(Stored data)
'''

(** * XLFMDataset: view extraction, spatial alignment and temporal indexing

    A shallow embedding of [utils/XLFMDataset.py] (the three dataset classes
    [XLFMDatasetFull], [XLFMDatasetFullRegistration] and [XLFMDatasetVol]) and
    the properties of its patch extractor, canonical window, square padding,
    border blanking, ingest loop and sample indexing.

    Conventions of the embedding:
    - a Python [int] is a [Z]; [//] by a positive constant is [Z.div] (both
      round towards minus infinity);
    - a tensor is its shape together with the map from index tuples to
      elements; every read the code performs is inside the shape, and a slice
      is normalised against the shape exactly as Python does it;
    - an exception is a value of [exn], and code that may raise returns a
      [result];
    - the random generator of [torch.randint] is an explicit state. *)

From Stdlib Require Import ZArith List Bool Lia.
Import ListNotations.
Open Scope Z_scope.

(** ** Exceptions and the error monad *)

Inductive exn : Type :=
| AssertionError
| IndexError
| TypeError
| ValueError
| RuntimeError.

Inductive result (A : Type) : Type :=
| Ok (a : A)
| Raise (e : exn).

Arguments Ok {A} a.
Arguments Raise {A} e.

Definition bind {A B : Type} (c : result A) (k : A -> result B) : result B :=
  match c with
  | Ok a => k a
  | Raise e => Raise e
  end.

Declare Scope result_scope.
Delimit Scope result_scope with result.
Notation "x <- c ;; k" := (bind c (fun x => k))
  (at level 61, c at next level, right associativity) : result_scope.
Notation "' p <- c ;; k" := (bind c (fun x => let 'p := x in k))
  (at level 61, p pattern, c at next level, right associativity) : result_scope.
Open Scope result_scope.

Definition is_ok {A : Type} (r : result A) : bool :=
  match r with Ok _ => true | Raise _ => false end.

(** ** Python sequences *)

Module Py.

Definition len {A : Type} (l : list A) : Z := Z.of_nat (length l).

(** [range(n)]: empty when [n <= 0]. *)
Definition range (n : Z) : list Z := map Z.of_nat (seq 0 (Z.to_nat n)).

(** [range(a, b)]. *)
Definition range2 (a b : Z) : list Z := map (fun k => a + k) (range (b - a)).

(** [l[i]] on a list, a numpy array or the first axis of a tensor of length
    [n]: a negative index counts from the end, anything outside
    [-n <= i < n] raises [IndexError]. [index i n] is the position read. *)
Definition index (i n : Z) : result Z :=
  if (0 <=? i) && (i <? n) then Ok i
  else if (- n <=? i) && (i <? 0) then Ok (i + n)
  else Raise IndexError.

Definition getitem {A : Type} (l : list A) (i : Z) : result A :=
  k <- index i (len l) ;;
  match nth_error l (Z.to_nat k) with
  | Some a => Ok a
  | None => Raise IndexError
  end.

(** [max(l)] and [min(l)] raise [ValueError] on an empty sequence. *)
Definition max (l : list Z) : result Z :=
  match l with
  | [] => Raise ValueError
  | x :: r => Ok (fold_left Z.max r x)
  end.

Definition min (l : list Z) : result Z :=
  match l with
  | [] => Raise ValueError
  | x :: r => Ok (fold_left Z.min r x)
  end.

(** [sorted(l)]. *)
Fixpoint insert (x : Z) (l : list Z) : list Z :=
  match l with
  | [] => [x]
  | y :: r => if x <=? y then x :: l else y :: insert x r
  end.

Definition sorted (l : list Z) : list Z := fold_right insert [] l.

'''

=== What is needed ===
Reply with one number, the count of lines in the data that contain "indexing".

=== Task output ===
2